通常のSNSもそうだが、対象年齢は13歳以上であることが多い。VRCの時にはこのような項目はなかったが、そもそも対象年齢が18歳以上を想定したものであるからだと考えられる。NeosVRは単純にVR-SNSとして楽しむほかに、教育分野での使用も想定して設計されているようで、そのために子供がプレイすることもあり得るものになっている。したがってこのような規約を設けているということである2)参照:ガイドライン#年齢制限 – Neos Wiki 13歳以下の使用は原則ガイドライン違反であるが、保護者の監督下で同意を得た上で、その保護者のアカウントでプレイする場合に限り許可される。。
チュートリアルワールド:基本的な事を教えてくれる
チュートリアルワールドを開始する前に、どちらで開くかを聞いてくる。しかしどちらで行っても内容に変わりはなく、前述のこともあるのでプライベートの方が気軽であろう。そのワールドはこれからNeosVRをプレイするにあたって必要なシステムと操作の基本について解説しているものとなり、説明ウィンドウを見ながら進めていくものとなる。
操作に関してはデスクトップはキーボード/マウスによる操作となるので、少々操作しにくい。そのため、やるならVRモードにして、VRの操作に準拠した方がいい。ところでNeosVRは、他のVRと比較しても「できること」が多彩であり、ストレージやツールの概念が大きく違っており、一言で表すなら「何でも揃っている」。それだけでNeosVRを知らない人に対する回答になり得るほどである。チュートリアルではそれらについても一応の説明はあるものの、その説明だけでは絶対に理解は難しい。情報量が多すぎて、見ただけでは到底覚えきれないほどだからだ。一応、チュートリアル風景は撮影したものの、この画像で分かることはあまりないだろう。
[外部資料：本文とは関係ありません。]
(* ===== verification/ReceiverActivity.v ===== *)
(** * Reception history (receiver/activity.rs)

    What was received in each of the last sixty minutes, and when the receiver was away. The
    model is the code; the specification is the log of everything that happened, from which
    the buckets are shown to be computed. *)

From Stdlib Require Import Strings.Byte.

From stdpp Require Import base gmap list list_numbers strings sorting.
From S2P Require Import Prelude Float64 ReceiverFraming ReceiverProtocol ReceiverProducts.

Local Open Scope Z_scope.

Definition MINUTE_MS : Z := 60000.
Definition BUCKETS : Z := 60.
Definition SERIES : list (string * string) :=
  [("traffic", "Traffic"); ("sensors", "Ownship / sensors"); ("metar", "METAR"); ("taf", "TAF"); ("radar", "Radar");
   ("other", "Other weather")]%string.

Record Bucket := { bk_minute : Z; bk_counts : list Z; bk_disconnected : bool }.
Definition bucket_new (minute : Z) : Bucket := {| bk_minute := minute; bk_counts := replicate 6 0; bk_disconnected := false |}.

Record Activity := { ac_buckets : list Bucket; ac_last_seen : list (option Z); ac_connected : bool; ac_last_ms : option Z }.
Definition activity_default : Activity :=
  {| ac_buckets := []; ac_last_seen := replicate 6 None; ac_connected := false; ac_last_ms := None |}.

(** [pop_front] while the front is before [first]. *)
Fixpoint expire (first : Z) (buckets : list Bucket) : list Bucket :=
  match buckets with
  | b :: rest => if bk_minute b <? first then expire first rest else buckets
  | [] => []
  end.
Definition mark_away (last now : Z) (b : Bucket) : Bucket :=
  let start := Z.max last (wrap64 (bk_minute b * MINUTE_MS)) in
  let stop := Z.min now (wrap64 ((bk_minute b + 1) * MINUTE_MS)) in
  {| bk_minute := bk_minute b; bk_counts := bk_counts b; bk_disconnected := bk_disconnected b || (start <? stop) |}.

(** [None] where the assertion fails. *)
Definition advance (now : Z) (connected : bool) (a : Activity) : option Activity :=
  if bool_decide (ac_last_ms a = None) && negb connected then Some a
  else if match ac_last_ms a with Some last => now <? last | None => false end then None
  else
    let minute := now / MINUTE_MS in
    let first := saturating_sub minute (BUCKETS - 1) in
    let buckets := expire first (ac_buckets a) in
    let next :=
      match list.last buckets with
      | Some b => bk_minute b + 1
      | None => match ac_last_ms a with Some last => Z.max (last / MINUTE_MS) first | None => minute end
      end in
    let buckets := buckets ++ (bucket_new <$> seqZ next (minute + 1 - next)) in
    let buckets :=
      if negb (ac_connected a) then
        match ac_last_ms a with Some last => mark_away last now <$> buckets | None => buckets end
      else buckets in
    Some {| ac_buckets := buckets; ac_last_seen := ac_last_seen a; ac_connected := connected; ac_last_ms := Some now |}.

Section observe.
Context `{Chrono}.

Definition series_of (product : Product) : option nat :=
  match product with
  | ProductTraffic _ => Some 0%nat
  | ProductAttitude _ | ProductPressureUnverified _ | ProductNmea _ => Some 1%nat
  | ProductWeather (WeatherText kind _ reports _) =>
      if bool_decide (reports = []) then None
      else Some match kind with Metar => 2%nat | Taf => 3%nat | _ => 5%nat end
  | ProductWeather (WeatherRadar _) => Some 4%nat
  | _ => None
  end.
とりあえずは移動と視点操作ができれば問題なく、加えてコンテクストメニューを操作できるようにしておけばいいだろう。操作方法が分からなくなったらダッシュメニューのホームを見れば書いてあるので、その都度確認していけば何とかなる。ちなみにこのワールドはいくつかのマップで構成されているようで、それぞれはチュートリアルを兼ねているようである。が、実際に体験した方がわかりやすいのではないだろうか。
実はVRCと同様に、有志により制作された日本人向けのチュートリアルワールド「JPチュートリアルワールド」が存在する。これにも実際に行ってきているが、ここで毎週火曜日22時に開催される初心者案内デーに参加しているので、これについてはその解説と共に書くこととする。
モデルのアップロード要件:VRMは変換必須
VR-SNSをやる上で気になることといえば、モデルの形式である。NeosVRの開始時期は2018年5月4日であるため、VRMの登場よりも早い時期からスタートしていることになる。VRMコンソーシアムの設立は2019年4月24日であるので、このことからVRMは採用されておらず、従来のFBXが採用されている。2019年以降にVTuberだったりVRを始めようと考えた人は、Pixivが無料配布しているVRoid Studioを使用してモデル制作している人が多いと思われる。そのため、VRMをNeosVRで使用できるように変換が必要になるのである。
必要な物:Blender3.0以上と特定のスクリプト
変換、と聞くと多くの人は構えてしまう。これはVRCのせいでもある。これはUnityと戦い、面倒な必須パッケージのインストール作業といくつかの操作を行って変換を行ったうえでアップロードしなければならないためだ。実際は慣れるとそこまでではないが。NeosVRでも変換は面倒だったようだが、現在は自動変換できるようになっているため、作業量と難易度はVRCのそれと比較すると圧倒的に低くなっている。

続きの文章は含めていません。